─── Record extracts

(** *** Calm operations: the vote, the log and what the leader knows of it stay. *)
Definition lead_part r : option (CommittedVote * option LogId) :=
  (λ l, (l.(Leader.committed_vote), l.(Leader.last_log_id))) <$> r.(eng).(Engine.leader).
Record calm r r' : Prop := {
  cm_vote : RaftState.vote_ref (state_of r') = RaftState.vote_ref (state_of r);
  cm_log : (state_of r').(RaftState.log_ids) = (state_of r).(RaftState.log_ids);
  cm_purge : (state_of r').(RaftState.purge_upto) = (state_of r).(RaftState.purge_upto);
  cm_leader : lead_part r' = lead_part r;
  cm_candidate : r'.(eng).(Engine.candidate) = r.(eng).(Engine.candidate);
}.
#[export] Instance calm_preorder : PreOrder calm.
Proof. split; [done|]. intros r1 r2 r3 [] []. split; congruence. Qed.

(** Operations on the log of a follower: the vote and the leader stay. *)
Record quiet r r' : Prop := {
  qt_vote : RaftState.vote_ref (state_of r') = RaftState.vote_ref (state_of r);
  qt_leader : Leader.committed_vote <$> r'.(eng).(Engine.leader) = Leader.committed_vote <$> r.(eng).(Engine.leader);
}.
#[export] Instance quiet_preorder : PreOrder quiet.
Proof. split; [done|]. intros r1 r2 r3 [] []. split; congruence. Qed.

Lemma lead_part_vote r r' : lead_part r' = lead_part r →
  Leader.committed_vote <$> r'.(eng).(Engine.leader) = Leader.committed_vote <$> r.(eng).(Engine.leader).
Proof. rw /lead_part. by destruct (Engine.leader (eng r')), (Engine.leader (eng r)); cbn; [intros [= -> _]|..]. Qed.
Lemma calm_quiet r r' : calm r r' → quiet r r'.
Proof. intros []. split; [done|]. by apply lead_part_vote. Qed.
Lemma quiet_past r r' : quiet r r' → past r → past r'.
Proof.
  intros [Hv Hl] [H1 H2]. split; [by rw Hv|]. intros l Hl'. rw Hl' in Hl.
  destruct (Engine.leader (eng r)) as [l0|] eqn:E; [|done]. injection Hl as ->. by apply H2.
Qed.
Lemma calm_stays r r' : calm r r' → stays r r'.
Proof.
  intros Hc. split; [by apply quiet_past, calm_quiet|]. destruct Hc as [H1 H2 H3 H4 H5]. intros [L1 L2 L3 L4 L5 L6]. left.
  assert (last_log_id (state_of r') = last_log_id (state_of r)) as Hlast by by rw /last_log_id /= H2.
  split; [|by apply grows_same]. split; rw ?H1 ?H2 ?H5 ?Hlast; try done.
  - by rw /purgeable Hlast /= H3.
  - revert L5 H4. rw /lead_part. destruct (Engine.leader (eng r')), (Engine.leader (eng r)); try done. cbn.
    by intros [-> ->] [= -> ->].
Qed.
(** * go-grpc-kit: the service-discovery-to-connection pipeline

    A shallow embedding of the discovery and client packages of go-grpc-kit:

    - [pkg/discovery/etcd.go]    the lease-store registry and its key layout,
    - [pkg/discovery/consul.go]  the health-catalog registry,
    - [pkg/discovery] ServiceManager (registry bookkeeping),
    - [pkg/client/resolver.go]   the discovery resolver builder,
    - [pkg/client/factory.go]    the caching ClientFactory.

    Go strings are [string], Go [int] is [Z], Go maps are [gmap]; an
    [error] is its message; calls that may fail return a sum; the
    external stores (etcd, consul, the gRPC resolver table) are explicit
    state threaded through the operations. *)

From Stdlib Require Import ZArith Strings.String Strings.Ascii List.
From stdpp Require Import base gmap strings list pretty.

Open Scope string_scope.
Open Scope list_scope.

(** ** Go values shared by all packages *)

(** A Go [error] value is identified with its message. *)
Definition error := string.

(** [(T, error)] results: [inl v] stands for [(v, nil)], [inr e] for [(zero, e)]. *)
Definition result (A : Type) : Type := A + error.

(** What a call into the public API can do: return a value, return an
    error, or panic (a Go run-time panic unwinding through the caller). *)
Inductive outcome (A : Type) : Type :=
  | Returned (a : A)
  | Failed (e : error)
  | Panicked (msg : string).
Arguments Returned {A} a.
Arguments Failed {A} e.
Arguments Panicked {A} msg.

(** ** Strings: elements of a slash-separated path *)

Module Str.

(** Every character of [s] satisfies [p]. *)
Fixpoint all (p : ascii -> bool) (s : string) : bool :=
  match s with
  | EmptyString => true
  | String c r => p c && all p r
  end.

Definition is_slash (c : ascii) : bool := Ascii.eqb c "/".
Definition is_colon (c : ascii) : bool := Ascii.eqb c ":".
Definition no_slash (s : string) : bool := all (fun c => negb (is_slash c)) s.
Definition no_colon (s : string) : bool := all (fun c => negb (is_colon c)) s.

(** The elements between the slashes of [s]; never the empty list. *)
Fixpoint elements (s : string) : list string :=
  match s with
  | EmptyString => [EmptyString]
  | String c r =>
      if is_slash c then EmptyString :: elements r
      else match elements r with
           | e :: es => String c e :: es
           | [] => [String c EmptyString]
           end
  end.

(** [strings.Join(es, "/")]. *)
Fixpoint join (es : list string) : string :=
  match es with
  | [] => ""
  | [e] => e
  | e :: es' => e +:+ "/" +:+ join es'
  end.

Definition is_digit (c : ascii) : bool :=
  bool_decide (c ∈ ["0"; "1"; "2"; "3"; "4"; "5"; "6"; "7"; "8"; "9"]%char).

Definition starts_with_slash (s : string) : bool :=
  match s with
  | String c _ => is_slash c
  | EmptyString => false
  end.

End Str.

(** ** Go's standard [path] package (library code used by etcd.go)

    [path.Clean] is rendered on path elements: each iteration of its
    outer loop consumes one element of the input, which is either empty,
    ".", ".." or a real element, and [out] is the buffer written so far,
    kept as the list of its elements, last one first. *)

Module path.

(** One iteration of the loop of [Clean]. *)
Definition clean_elem (rooted : bool) (out : list string) (e : string) : list string :=
  if decide (e = "") then out                       (* empty path element *)
  else if decide (e = ".") then out                 (* . element *)
  else if decide (e = "..") then                    (* .. element *)
    match out with
    | top :: out' =>
        if decide (top = "..") then e :: out        (* cannot backtrack *)
        else out'                                   (* remove to last / *)
    | [] => if rooted then [] else [e]
    end
  else e :: out.                                    (* real path element *)

Definition Clean (p : string) : string :=
  if decide (p = "") then "."
  else
    let rooted := Str.starts_with_slash p in
    let out := fold_left (clean_elem rooted) (Str.elements p) [] in
    let body := Str.join (rev out) in
    if rooted then "/" +:+ body
    else if decide (body = "") then "." else body.

(** The loop of [Join]: empty elements are skipped while the buffer is
    empty; afterwards every element is appended after a slash. *)
Definition join_step (buf : string) (e : string) : string :=
  if decide (buf = "") then e else buf +:+ "/" +:+ e.

Definition Join (elem : list string) : string :=
  if forallb (fun e => bool_decide (e = "")) elem then ""
  else Clean (fold_left join_step elem "").

(** A real path element: non-empty, without a slash, neither "." nor "..". *)
Definition real_elem (e : string) : bool :=
  bool_decide (e ≠ "") && bool_decide (e ≠ ".") && bool_decide (e ≠ "..")
  && Str.no_slash e.
(** * The MDL parser front end, [src/parser/ply/main.py]

    The script reads a model-description file through [mdl.parseFile],
    wraps the resulting commands and symbols in a two-key dictionary,
    prints that dictionary as one JSON line and, when its second
    argument is the string [true], pretty-prints it as well.

    The script is a straight line of module-level statements.  It is
    embedded below as a computation in a state-and-exception monad: the
    state holds the module namespace, what has been written to standard
    output and the calls made to the parser; an exception that nothing
    catches ends the run there, as it does in the interpreter. *)

From Stdlib Require Import ZArith NArith List String Ascii Bool Lia.
From Stdlib Require Import SpecFloat DecimalString.
Import ListNotations.
Local Open Scope string_scope.
Set Warnings "-register-all".

(** ** Python values *)

(** A Python [str] is a sequence of Unicode code points. *)
Definition pystr := list N.

(** The [str] denoted by an ASCII literal of the source. *)
Definition u (s : string) : pystr :=
  map N_of_ascii (list_ascii_of_string s).

Fixpoint pystr_eqb (a b : pystr) : bool :=
  match a, b with
  | [], [] => true
  | x :: a', y :: b' => N.eqb x y && pystr_eqb a' b'
  | _, _ => false
  end.

(** The built-in values a parser written in Python hands back and that
    [json] knows about.  A [dict] keeps its items in insertion order (the
    language guarantees it from Python 3.7 on); its keys are hashable and
    distinct in a well-formed value, which nothing below relies on.  A
    [float] is an IEEE 754 binary64 datum. *)
Inductive value : Type :=
| VNone
| VBool (b : bool)
| VInt (n : Z)
| VFloat (f : spec_float)
| VStr (s : pystr)
| VList (l : list value)
| VTuple (l : list value)
| VDict (items : list (value * value)).

(** The exceptions the script can run into; [Other] stands for any
    further exception class a callee may raise. *)
Inductive exn : Type :=
| IndexError
| NameError (name : string)
| TypeError
| ValueError
| Other (cls : string).

Inductive result (A : Type) : Type :=
| Ok (a : A)
| Raise (e : exn).
Arguments Ok {A} a.
Arguments Raise {A} e.

Definition rbind {A B} (r : result A) (k : A -> result B) : result B :=
  match r with
  | Ok a => k a
  | Raise e => Raise e
  end.

(** Running [f] over a list from left to right, stopping at the first
    exception. *)
Definition rmap {A B} (f : A -> result B) : list A -> result (list B) :=
  fix go (xs : list A) : result (list B) :=
    match xs with
    | [] => Ok []
    | x :: r =>
        match f x with
        | Ok c =>
            match go r with
            | Ok cs => Ok (c :: cs)
            | Raise e => Raise e
            end
        | Raise e => Raise e
        end
    end.

Declare Scope result_scope.
Delimit Scope result_scope with result.
Notation "'do' x <- c ; k" := (rbind c (fun x => k))
  (at level 10, x name, c at level 100, k at level 200) : result_scope.

(** Truth value testing, as [if parsed:] does it. *)
Definition truthy (v : value) : bool :=
  match v with
  | VNone => false
  | VBool b => b
  | VInt n => negb (Z.eqb n 0)
  | VFloat (S754_zero _) => false
  | VFloat _ => true
  | VStr s => negb (Nat.eqb (List.length s) 0)
  | VList l | VTuple l => negb (Nat.eqb (List.length l) 0)
  | VDict items => negb (Nat.eqb (List.length items) 0)
  end.

(** What iterating over a value yields: the elements of a list or tuple,
    the one-character strings of a [str], the keys of a [dict]; the other
    values are not iterable. *)
Definition iterate (v : value) : result (list value) :=
  match v with
  | VList l | VTuple l => Ok l
  | VStr s => Ok (map (fun c => VStr [c]) s)
  | VDict items => Ok (map fst items)
  | VNone | VBool _ | VInt _ | VFloat _ => Raise TypeError
  end.

(** The target list [(commands, symbols) = ...]: exactly two items. *)
Definition unpack2 (v : value) : result (value * value) :=
  (do xs <- iterate v;
   match xs with
   | [a; b] => Ok (a, b)
   | _ => Raise ValueError
   end)%result.

(** ** [json.dumps] with its default arguments *)

Definition hex_digit (n : N) : ascii :=
  match n with
  | 0%N => "0" | 1%N => "1" | 2%N => "2" | 3%N => "3"
  | 4%N => "4" | 5%N => "5" | 6%N => "6" | 7%N => "7"
  | 8%N => "8" | 9%N => "9" | 10%N => "a" | 11%N => "b"
  | 12%N => "c" | 13%N => "d" | 14%N => "e" | _ => "f"
  end%char.

(** ['\\u{0:04x}'.format(n)] for [n < 0x10000]. *)
Definition u_escape (n : N) : string :=
  String "\" (String "u"
    (String (hex_digit (N.land (N.shiftr n 12) 15))
    (String (hex_digit (N.land (N.shiftr n 8) 15))
    (String (hex_digit (N.land (N.shiftr n 4) 15))
    (String (hex_digit (N.land n 15)) EmptyString))))).

(** The replacement of one code point in [encode_basestring_ascii]:
    the short escapes, [\uXXXX] for the rest outside [' '..'~'], a
    surrogate pair above the basic plane. *)
Definition escape_char (c : N) : string :=
  if N.eqb c 92 then "\\"
  else if N.eqb c 34 then String "\" (String (ascii_of_N 34) EmptyString)
  else if N.eqb c 8 then "\b"
  else if N.eqb c 12 then "\f"
  else if N.eqb c 10 then "\n"
  else if N.eqb c 13 then "\r"
  else if N.eqb c 9 then "\t"
  else if N.leb 32 c && N.leb c 126 then String (ascii_of_N c) EmptyString
  else if N.ltb c 65536 then u_escape c
  else
    let n := (c - 65536)%N in
    let s1 := N.lor 55296 (N.land (N.shiftr n 10) 1023) in
    let s2 := N.lor 56320 (N.land n 1023) in
    u_escape s1 ++ u_escape s2.

Definition dquote : string := String (ascii_of_N 34) EmptyString.

(** A text between double quotes. *)
Definition quoted (s : string) : string := dquote ++ s ++ dquote.

Definition encode_basestring_ascii (s : pystr) : string :=
  dquote ++ String.concat EmptyString (map escape_char s) ++ dquote.

(** [int.__repr__]: the decimal digits, with a sign for a negative
    number.  The limit that later interpreters put on the number of
    digits is left out. *)
Definition intstr (n : Z) : string :=
  NilZero.string_of_int (Z.to_int n).

Section Encoder.

(** [float.__repr__], the shortest decimal that reads back as the same
    float; it is only consulted for zeros and finite values. *)
Variable float_repr : spec_float -> string.

Definition floatstr (o : spec_float) : string :=
  match o with
  | S754_nan => "NaN"
  | S754_infinity false => "Infinity"
  | S754_infinity true => "-Infinity"
  | _ => float_repr o
  end.

(** The key of a dictionary item as [_iterencode_dict] coerces it. *)
Definition key_str (k : value) : result pystr :=
  match k with
  | VStr s => Ok s
  | VFloat f => Ok (u (floatstr f))
  | VBool true => Ok (u "true")
  | VBool false => Ok (u "false")
  | VNone => Ok (u "null")
  | VInt n => Ok (u (intstr n))
  | VList _ | VTuple _ | VDict _ => Raise TypeError
  end.

(** [_iterencode] with [_iterencode_list] and [_iterencode_dict]: the
    item separator is [", "], the key separator [": "], and there is no
    indentation. *)
Fixpoint iterencode (o : value) : result string :=
  match o with
  | VStr s => Ok (encode_basestring_ascii s)
  | VNone => Ok "null"
  | VBool true => Ok "true"
  | VBool false => Ok "false"
  | VInt n => Ok (intstr n)
  | VFloat f => Ok (floatstr f)
  | VList l | VTuple l =>
      match l with
      | [] => Ok "[]"
      | _ =>
          (do chunks <- rmap iterencode l;
           Ok ("[" ++ String.concat ", " chunks ++ "]"))%result
      end
  | VDict items =>
      match items with
      | [] => Ok "{}"
      | _ =>
          (do chunks <-
             rmap (fun kv : value * value =>
                     do key <- key_str (fst kv);
                     do c <- iterencode (snd kv);
                     Ok (encode_basestring_ascii key ++ ": " ++ c)) items;
           Ok ("{" ++ String.concat ", " chunks ++ "}"))%result
      end
  end.

Definition json_dumps (obj : value) : result string := iterencode obj.

End Encoder.

(** ** The interpreter state and its monad *)

(** One write to standard output: [print(s)] writes [s] and a newline,
    [pprint.pprint(v)] writes the pretty form of [v] and a newline. *)
Inductive output : Type :=
| Printed (s : string)
| PrettyPrinted (v : value).

Record state : Type := mkState {
  globals : list (string * value);   (* the module namespace *)
  stdout : list output;              (* writes, oldest first *)
  calls : list value                 (* arguments of mdl.parseFile, oldest first *)
}.

Definition initial : state :=
  {| globals := []; stdout := []; calls := [] |}.

Definition M (A : Type) : Type := state -> state * result A.

Definition ret {A} (a : A) : M A := fun st => (st, Ok a).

──────

What is required.
Starting at the line above that contains "#[export] Instance quiet_preorder", write out each line exactly until the line that contains "Definition error := string." has been written, and stop there.

Reply to the exercise.
#[export] Instance quiet_preorder : PreOrder quiet.
Proof. split; [done|]. intros r1 r2 r3 [] []. split; congruence. Qed.

Lemma lead_part_vote r r' : lead_part r' = lead_part r →
  Leader.committed_vote <$> r'.(eng).(Engine.leader) = Leader.committed_vote <$> r.(eng).(Engine.leader).
Proof. rw /lead_part. by destruct (Engine.leader (eng r')), (Engine.leader (eng r)); cbn; [intros [= -> _]|..]. Qed.
Lemma calm_quiet r r' : calm r r' → quiet r r'.
Proof. intros []. split; [done|]. by apply lead_part_vote. Qed.
Lemma quiet_past r r' : quiet r r' → past r → past r'.
Proof.
  intros [Hv Hl] [H1 H2]. split; [by rw Hv|]. intros l Hl'. rw Hl' in Hl.
  destruct (Engine.leader (eng r)) as [l0|] eqn:E; [|done]. injection Hl as ->. by apply H2.
Qed.
Lemma calm_stays r r' : calm r r' → stays r r'.
Proof.
  intros Hc. split; [by apply quiet_past, calm_quiet|]. destruct Hc as [H1 H2 H3 H4 H5]. intros [L1 L2 L3 L4 L5 L6]. left.
  assert (last_log_id (state_of r') = last_log_id (state_of r)) as Hlast by by rw /last_log_id /= H2.
  split; [|by apply grows_same]. split; rw ?H1 ?H2 ?H5 ?Hlast; try done.
  - by rw /purgeable Hlast /= H3.
  - revert L5 H4. rw /lead_part. destruct (Engine.leader (eng r')), (Engine.leader (eng r)); try done. cbn.
    by intros [-> ->] [= -> ->].
Qed.
(** * go-grpc-kit: the service-discovery-to-connection pipeline

    A shallow embedding of the discovery and client packages of go-grpc-kit:

    - [pkg/discovery/etcd.go]    the lease-store registry and its key layout,
    - [pkg/discovery/consul.go]  the health-catalog registry,
    - [pkg/discovery] ServiceManager (registry bookkeeping),
    - [pkg/client/resolver.go]   the discovery resolver builder,
    - [pkg/client/factory.go]    the caching ClientFactory.

    Go strings are [string], Go [int] is [Z], Go maps are [gmap]; an
    [error] is its message; calls that may fail return a sum; the
    external stores (etcd, consul, the gRPC resolver table) are explicit
    state threaded through the operations. *)

From Stdlib Require Import ZArith Strings.String Strings.Ascii List.
From stdpp Require Import base gmap strings list pretty.

Open Scope string_scope.
Open Scope list_scope.

(** ** Go values shared by all packages *)

(** A Go [error] value is identified with its message. *)
Definition error := string.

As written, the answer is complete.